Avant son passage devant l'Assemblée ce mardi, des députés ont critiqué l'activiste suédoise.

Deux tresses qui dégringolent sur ses épaules, un bonnet enfoncé sur la tête et une pancarte dans les mains. Greta Thunberg est désormais connue du grand public. En grève scolaire pour le climat, la jeune Suédoise d'à peine 16 ans s'est exprimée devant les dirigeants du monde entier lors de la COP24, à Katowice (Pologne) en décembre dernier, ou à Davos (Suisse) pour le Forum économique mondial en janvier. L'adolescente est devenue l'un des visages de la lutte contre le réchauffement climatique et doit venir s'exprimer, mardi 23 juillet, devant l'Assemblée nationale. Mais cette récente célébrité lui vaut de nombreuses attaques, y compris de la part de certains élus français. Franceinfo passe au crible les critiques qui lui sont adressées.

1Elle est trop jeune et devrait retourner à l'école

"La petite Greta, cette gamine de 16 ans devant laquelle il faut plier le genou." Invité de France Inter fin juin, le député Sébastien Chenu (Rassemblement national) n'a cessé de conspuer la jeunesse de l'activiste suédoise, "demoiselle" âgée de 16 ans.

 

Il est loin d'être le seul à le penser. "Les 'Minikeums' seront quant à eux reçus au Sénat. Et 'Flipper le dauphin' dira son attachement à la planète au Conseil constitutionnel"s'est moqué l'animateur Jérôme de Verdière en apprenant sa venue devant l'Hémicycle. "On peut se demander si c'est aux enfants de faire de la politique mais il y a une certitude, Greta Thunberg, pour changer le monde, il faut aller à l'école !", estime encore la députée Les Républicains Valérie Boyer sur Twitter.

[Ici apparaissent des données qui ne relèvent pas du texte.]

Definition hard_violations (pe : PolicyEnvelope) (x : TransitionInput) (c : ConformanceVector) :=
  filter (fun r => is_hard pe r = true) (XAntiRelations x ++ CAntiRelations c).
Definition soft_violations (pe : PolicyEnvelope) (x : TransitionInput) (c : ConformanceVector) :=
  filter (fun r => is_hard pe r = false) (XAntiRelations x ++ CAntiRelations c).

(** The shape of [Transition] on admitted inputs. *)
Lemma sv_Transition_ok t1 t2 pe s0 x c :
  input_ok pe s0 ->
  Transition t1 t2 pe s0 x c =
    let nl := Advance (SLineage s0) (step_digest x) in
    match hard_violations pe x c with
    | primary :: others => inl (buildDominatedOutcome t1 t2 s0 x nl primary others)
    | [] =>
        let fs := final_score (Signals c) (soft_violations pe x c) in
        if f_lt fs (effective_threshold pe) then
          inl (buildNonConformingOutcome t1 t2 s0 x nl fs
                 ("Conformance score " +:+ FormatF2 fs +:+ " is below threshold "
                  +:+ FormatF2 (effective_threshold pe)))
        else inl (buildConformingOutcome t1 t2 s0 x nl fs (soft_violations pe x c))
    end.
Proof.
  intros (Hne & Hv & He). unfold Transition. rewrite bool_decide_false by done. rewrite Hv.
  rewrite (bool_decide_true (EntityID pe = Entity s0)) by done. simpl.
  by rewrite classify_filter.
Qed.

Lemma Transition_inl t1 t2 pe s0 x c r :
  Transition t1 t2 pe s0 x c = inl r -> input_ok pe s0.
Proof.
  unfold Transition, input_ok. case_bool_decide; [done|].
  destruct (Validate s0); [done|]. case_bool_decide; done.
Qed.

Lemma redacted_fold l p :
  foldl (fun p v => if Type_ v ==? AntiRelationInvalidates then PresenceRedacted else p) p l
  = if existsb (fun v => Type_ v ==? AntiRelationInvalidates) l then PresenceRedacted else p.
Proof.
  revert p. induction l as [|v l IH]; intros p; simpl; [done|]. rewrite IH.
  case_bool_decide; simpl; [|done]. by destruct (existsb _ l).
Qed.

Greta Thunberg l'entend volontiers. "Je suis trop jeune pour faire ça. Nous, les enfants, on ne devrait pas avoir à faire ça", se défendait-elle sur Facebook (en anglais) en février dernier, un message traduit par Reporterre. "Si tout le monde écoutait les scientifiques et entendait les faits que j'évoque constamment, personne n'aurait à m'écouter ou à écouter les centaines de milliers d'autres écoliers en grève pour le climat dans le monde. On pourrait tous retourner à l'école."

"C'est bien qu'elle soit jeune, pense au contraire le chercheur Daniel Boy, directeur de recherche au Cevipof, spécialisé dans les mouvements environnementaux. C'est symbolique, ça veut dire que le sujet intéresse les jeunes. Après tout, dans 10 ou 20 ans, les conséquences du réchauffement climatique les concerneront directement."

2Elle est manipulée par des lobbys verts

Pour Valérie Boyer, la jeune militante écologiste est également "sous emprise". Elle serait "instrumentalisée par les ayatollahs écolo-catastrophistes qui veulent imposer aux jeunes une réduction massive de leurs libertés", ajoute même le chirurgien Laurent Alexandre, figure de la tech en France. Les personnes qui gravitent autour de Greta Thunberg sont perçues pour beaucoup comme "inquiétantes" ou "manipulatrices".

Ne pensez-vous pas qu'une adolescente de 16 ans puisse parler d'elle-même ?Greta Thunbergsur Facebook

Et la jeune fille d'ajouter : "Beaucoup de gens aiment répandre des rumeurs disant que j'ai des gens 'derrière moi' ou que je suis 'payée' ou 'utilisée' pour faire ce que je fais. Mais il n'y a personne 'derrière' moi, sauf moi-même." 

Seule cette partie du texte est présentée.